Microsoft Funds Russian Startup Pirate Pay To Shut Down Bit Torrents

Microsoft has invested in Russian startup Pirate Pay. Pirate Pay was designed to shut down torrent distribution of copyright protected works. This of course has the internet freedom fighters in a tiff, especially because Pirate Pay was able to attract such a significant investor.

According to this report from Torrent Freak, in early tests, Pirate Pay was able to shut down tens of thousands of downloads. Of course in the grand scheme of things, that’s not nearly as many as they would like.

“After creating the prototype, we realized we could more generally prevent files from being downloaded, which meant that the program had great promise in combating the spread of pirated content,” Pirate Pay CEO Andrei Klimenko says.

Bit torrent files are costing the movie and recording industry billions of dollars in revenue, despite the fact that physical cd and music media sales are still topping the download business.

Microsoft invested $100,000 into the company.  With Microsoft’s investment Pirate Pay was able to continue working with Direktcya Kino to protect the film “Vysotsky. Thank God I’m Alive”. The film is distributed by Sony Pictures.  In the case of this project 44,845 transfers were stopped.
Pirate Pay isn’t the first company that is “protecting” studios from torrent files. MediaDefender was actually the first company to take on the daunting task. MediaDefender has recently re-branded itself as “Peer Media”

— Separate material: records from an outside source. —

(** * Monte Carlo LEO decay wrapper: comparator, trial generation, strided
      work partition, report parsing and reduction.

    Shallow embedding of [montecarlo_wrapper.cpp].

    Conventions of the embedding:
    - a C++ [int] is a [Z] in the 32-bit two's-complement range; additions
      on it are written with their wrap-around ([int_add]);
    - a C++ [double] is an exact rational ([Q]): the comparator, the affine
      maps of the generator and the subtraction of the adapter are modelled
      with exact arithmetic, rounding is not modelled;
    - the C library's pseudo-random generator and the host (working
      directory, external engine) are interfaces ([Libc], [Engine]) the
      program is parameterised by;
    - console output is a list of structured events. *)

From Stdlib Require Import ZArith QArith Qabs Lqa Lia List Bool.
From Stdlib Require Import String Ascii DecimalString Permutation.
Import ListNotations.

Local Open Scope Z_scope.

(** ** Machine integers *)

Definition INT_MAX : Z := 2147483647.
Definition INT_MIN : Z := -2147483648.

(** Two's-complement wrap-around of a 32-bit signed result. *)
Definition wrap_int (z : Z) : Z := (z + 2 ^ 31) mod 2 ^ 32 - 2 ^ 31.

(** [a + b] on [int]. C++ leaves a signed overflow undefined; the model
    gives it the two's-complement result of the usual targets. *)
Definition int_add (a b : Z) : Z := wrap_int (a + b).

(** Conversion of an [int] to [unsigned int] (the argument of [srand]). *)
Definition to_unsigned (z : Z) : Z := z mod 2 ^ 32.

(** [std::to_string] on an [int]. *)
Definition to_string (z : Z) : string := NilZero.string_of_int (Z.to_int z).

(** ** Doubles *)

Definition double := Q.

(** [x > y] on doubles. *)
Definition dgt (x y : double) : bool := negb (Qle_bool x y).

Arguments dgt (x y)%_Q.

(** ** Data model *)

Record Trial := mkTrial {
  h0_km : double;   (* initial altitude *)
  Cd    : double;   (* drag coefficient *)
  A2M   : double    (* area-to-mass *)
}.

Record Result := mkResult {
  id            : Z;
  lifetime_days : double;
  end_alt_km    : double;
  trial         : Trial;
  ok            : bool
}.

(** [Result r{}]: every member value-initialised. *)
Definition Trial_zero : Trial := mkTrial 0%Q 0%Q 0%Q.
Definition Result_zero : Result := mkResult 0 0%Q 0%Q Trial_zero false.

(** ** The C library's generator and the host *)

Class Libc := {
  rng_state : Type;                       (* the hidden state of rand() *)
  RAND_MAX  : Z;
  srand     : Z -> rng_state;             (* reseed: the state depends on the seed only *)
  rand      : rng_state -> Z * rng_state
}.

(** A file system: the content of each path, when the file exists. *)
Definition FS := string -> option string.

Class Engine := {
  cwd : string;   (* filesystem::current_path() *)
  (* [generateDecayScript] followed by [system(cmd)]: the trial's script is
     written and the engine is run on it as a child process; all the program
     sees of the two is the file system they leave behind. *)
  run_engine : Z -> Trial -> double -> double -> FS -> FS
}.

Definition GLOBAL_SEED : Z := 1234.

(** ** Monte Carlo generators *)

Section Generators.
Context {libc : Libc}.

Definition urand (g : rng_state) : double * rng_state :=
  let (r, g') := rand g in
  ((inject_Z r / inject_Z RAND_MAX)%Q, g').

Definition generateRandomLEO (g : rng_state) : Trial * rng_state :=
  let (u1, g1) := urand g in
  let (u2, g2) := urand g1 in
  let (u3, g3) := urand g2 in
  (mkTrial (500 + 500 * u1)%Q (2 + 0.6 * u2)%Q (0.005 + 0.045 * u3)%Q, g3).

End Generators.

(** ** Parsers *)

Definition newline : ascii := "010"%char.

(** [isspace] in the C locale: space, \t, \n, \v, \f, \r. *)
Definition isspace (c : ascii) : bool :=
  let n := nat_of_ascii c in
  (n =? 32)%nat || ((9 <=? n)%nat && (n <=? 13)%nat).

Definition isdigit (c : ascii) : bool :=
  let n := nat_of_ascii c in (48 <=? n)%nat && (n <=? 57)%nat.

Definition digit_val (c : ascii) : Z := Z.of_nat (nat_of_ascii c - 48).

(** [std::getline] on the unread rest of a stream: fails when nothing is
    left; otherwise yields the characters before the first newline (or all
    of them when there is none) and consumes the newline. *)
Fixpoint split_line (s : string) : string * string :=
  match s with
  | EmptyString => (EmptyString, EmptyString)
  | String c s' =>
      if Ascii.eqb c newline then (EmptyString, s')
      else let (l, r) := split_line s' in (String c l, r)
  end.

Definition getline (s : string) : option (string * string) :=
  match s with
  | EmptyString => None
  | _ => Some (split_line s)
  end.

Fixpoint skipws (s : string) : string :=
  match s with
  | String c s' => if isspace c then skipws s' else s
  | EmptyString => s
  end.

Fixpoint read_digits (s : string) : list Z * string :=
  match s with
  | String c s' =>
      if isdigit c then let (ds, r) := read_digits s' in (digit_val c :: ds, r)
      else ([], s)
  | EmptyString => ([], s)
  end.

Definition digits_value (ds : list Z) : Z :=
  fold_left (fun acc d => 10 * acc + d) ds 0.

(** An optional sign; [true] is minus. *)
Definition read_sign (s : string) : bool * string :=
  match s with
  | String c s' =>
      if Ascii.eqb c "-"%char then (true, s')
      else if Ascii.eqb c "+"%char then (false, s')
      else (false, s)
  | EmptyString => (false, s)
  end.

Definition signed (neg : bool) (z : Z) : Z := if neg then - z else z.

(** The exponent part of a number: absent (exponent 0), or [e]/[E] with an
    optional sign and at least one digit; an [e] with no digit after it
    makes the extraction fail. *)
Definition read_exponent (s : string) : option (Z * string) :=
  match s with
  | String c s' =>
      if Ascii.eqb c "e"%char || Ascii.eqb c "E"%char then
        let (neg, s1) := read_sign s' in
        let (ds, s2) := read_digits s1 in
        match ds with
        | [] => None
        | _ => Some (signed neg (digits_value ds), s2)
        end
      else Some (0, s)
  | EmptyString => Some (0, s)
  end.

(** [stream >> x] for a [double x], on decimal text: leading white space is
    skipped, then an optional sign, digits with an optional decimal point
    (at least one digit in all) and an optional exponent are read. Yields
    the value and the unread rest, or fails. *)
Definition extract_double (s : string) : option (double * string) :=
  let (neg, s1) := read_sign (skipws s) in
  let (ip, s2) := read_digits s1 in
  let (fp, s3) :=
    match s2 with
    | String c s' => if Ascii.eqb c "."%char then read_digits s' else ([], s2)
    | EmptyString => ([], s2)
    end in
  match ip ++ fp with
  | [] => None
  | ds =>
      match read_exponent s3 with
      | None => None
      | Some (e, s4) =>
          Some (Qred (inject_Z (signed neg (digits_value ds))
                      * Qpower 10 (e - Z.of_nat (List.length fp))), s4)
      end
  end.

(** [iss >> x >> y] on the stream of one line: once an extraction has
    failed the stream stays failed. *)
Definition extract_pair (line : string) : option (double * double) :=
  match extract_double line with
  | None => None
  | Some (x, rest) =>
      match extract_double rest with
      | None => None
      | Some (y, _) => Some (x, y)
      end
  end.

(** The values of the four reference parameters when the function returns
    true, [None] when it returns false (its caller reads them in the first
    case only). *)
Definition parseTwoLineReport (fs : FS) (path : string)
  : option (double * double * double * double) :=
  match fs path with
  | None => None                                   (* if (!in) return false *)
  | Some content =>
      match getline content with
      | None => None
      | Some (line1, rest1) =>
          match extract_pair line1 with
          | None => None
          | Some (startA1, startAlt) =>
              match getline rest1 with
              | None => None
              | Some (line2, _) =>
                  match extract_pair line2 with
                  | None => None
                  | Some (endA1, endAlt) =>
                      Some (startA1, startAlt, endA1, endAlt)
                  end
              end
          end
      end
  end.

(** ** Main logic *)

(** What the program writes to the console. *)
Inductive Event :=
| EvWarn (path : string)          (* [WARN] Could not parse <path>, on cerr *)
| EvRun (rankTag : Z) (r : Result)     (* printResult *)
| EvBest (r : Result)             (* [RESULT] Best run was ... *)
| EvNoRuns.                       (* [RESULT] No successful runs parsed. *)

Section MainLogic.
Context {libc : Libc} {engine : Engine}.

(** The state the program runs in. [w_runs] is the history of the calls of
    [runSingleTrajectory] (trial index and trial), oldest first; it is kept
    for the statements about which trials a worker processes. *)
Record World := mkWorld {
  w_fs   : FS;
  w_rng  : rng_state;
  w_out  : list Event;     (* cout *)
  w_err  : list Event;     (* cerr *)
  w_runs : list (Z * Trial)
}.

Definition absPath (name : string) : string := (cwd ++ "/" ++ name)%string.

Definition csvAbs (id : Z) : string :=
  absPath ("traj_" ++ to_string id ++ ".csv")%string.

Definition runSingleTrajectory (id : Z) (t : Trial) (massKg maxDaysCap : double)
    (w : World) : Result * World :=
  let fs' := run_engine id t massKg maxDaysCap (w_fs w) in
  let runs' := w_runs w ++ [(id, t)] in
  let result := mkResult id 0%Q 0%Q t false in
  match parseTwoLineReport fs' (csvAbs id) with
  | None =>
      (result,
       mkWorld fs' (w_rng w) (w_out w) (w_err w ++ [EvWarn (csvAbs id)]) runs')
  | Some (startA1, _, endA1, endAlt) =>
      (mkResult id (endA1 - startA1)%Q endAlt t true,
       mkWorld fs' (w_rng w) (w_out w) (w_err w) runs')
  end.

Definition printResult (r : Result) (rankTag : Z) (w : World) : World :=
  mkWorld (w_fs w) (w_rng w) (w_out w ++ [EvRun rankTag r]) (w_err w) (w_runs w).

Definition set_rng (w : World) (g : rng_state) : World :=
  mkWorld (w_fs w) g (w_out w) (w_err w) (w_runs w).

Definition default_eps : double := 1 # 1000000000.

Definition isBetter_eps (a b : Result) (eps : double) : bool :=
  if negb (ok a) then false            (* a can't beat anything if it's invalid *)
  else if negb (ok b) then true        (* any valid a beats an invalid b *)
  else if dgt (lifetime_days a) (lifetime_days b + eps) then true
  else if dgt (lifetime_days b) (lifetime_days a + eps) then false
  else dgt (h0_km (trial a)) (h0_km (trial b)).

Definition isBetter (a b : Result) : bool := isBetter_eps a b default_eps.

(** The seed of trial [i]: [GLOBAL_SEED + i] in [int], passed to [srand]. *)
Definition seed_of (i : Z) : Z := to_unsigned (int_add GLOBAL_SEED i).

(** One iteration of the worker's loop, for trial index [i]. *)
Definition loop_body (rank : Z) (massKg maxDaysCap : double) (i : Z)
    (localBest : Result) (w : World) : Result * World :=
  let (t, g) := generateRandomLEO (srand (seed_of i)) in
  let (r, w1) := runSingleTrajectory i t massKg maxDaysCap (set_rng w g) in
  if ok r then
    let w2 := printResult r rank w1 in
    (if isBetter r localBest then r else localBest, w2)
  else (localBest, w1).

(** How far a loop got with the iterations it was given. *)
Inductive Outcome :=
| Finished (localBest : Result) (w : World)
| Running (i : Z) (localBest : Result) (w : World).

(** [for (int i = ...; i < numSimulations; i += size)], from the current
    [i], for at most [fuel] iterations. *)
Fixpoint worker_loop (fuel : nat) (numSimulations rank size : Z)
    (massKg maxDaysCap : double) (i : Z) (localBest : Result) (w : World)
  : Outcome :=
  if i <? numSimulations then
    match fuel with
    | O => Running i localBest w
    | S fuel' =>
        let (lb, w') := loop_body rank massKg maxDaysCap i localBest w in
        worker_loop fuel' numSimulations rank size massKg maxDaysCap
                    (int_add i size) lb w'
    end
  else Finished localBest w.

(** The loop of [runMonteCarloDecay], from [i = rank] and the invalid
    [localBest]. *)
Definition worker (fuel : nat) (numSimulations rank size : Z)
    (massKg maxDaysCap : double) (w : World) : Outcome :=
  worker_loop fuel numSimulations rank size massKg maxDaysCap rank Result_zero w.

(** One pass of the receive loop: [if (isBetter(rcv, globalBest)) globalBest = rcv]. *)
Definition accept (globalBest rcv : Result) : Result :=
  if isBetter rcv globalBest then rcv else globalBest.

(** The fold of the records received, in their order of arrival. *)
Definition reduce (globalBest : Result) (inbox : list Result) : Result :=
  fold_left accept inbox globalBest.

Definition report (globalBest : Result) : Event :=
  if ok globalBest then EvBest globalBest else EvNoRuns.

Also, it appears that Pirate Pays main tactics aren’t original either. They won’t reveal how their technology actually works but Torrent Freak and many other websites and forums say that Pirate Pay floods the torrent sites with fake versions of the protected media, which discourages the downloading of the actual file. While it cuts back the illegal downloads, actual versions of the films actually make it to the torrent sites and then are easily identifiable as such.

The music industry actually started employing this tactic back in Napster’s heyday. While the folks running companies like Pirate Pay think they are solving the problem, they don’t realize that in most cases if a torrent file can’t be downloaded it doesn’t translate to going out to the store to buy the same title.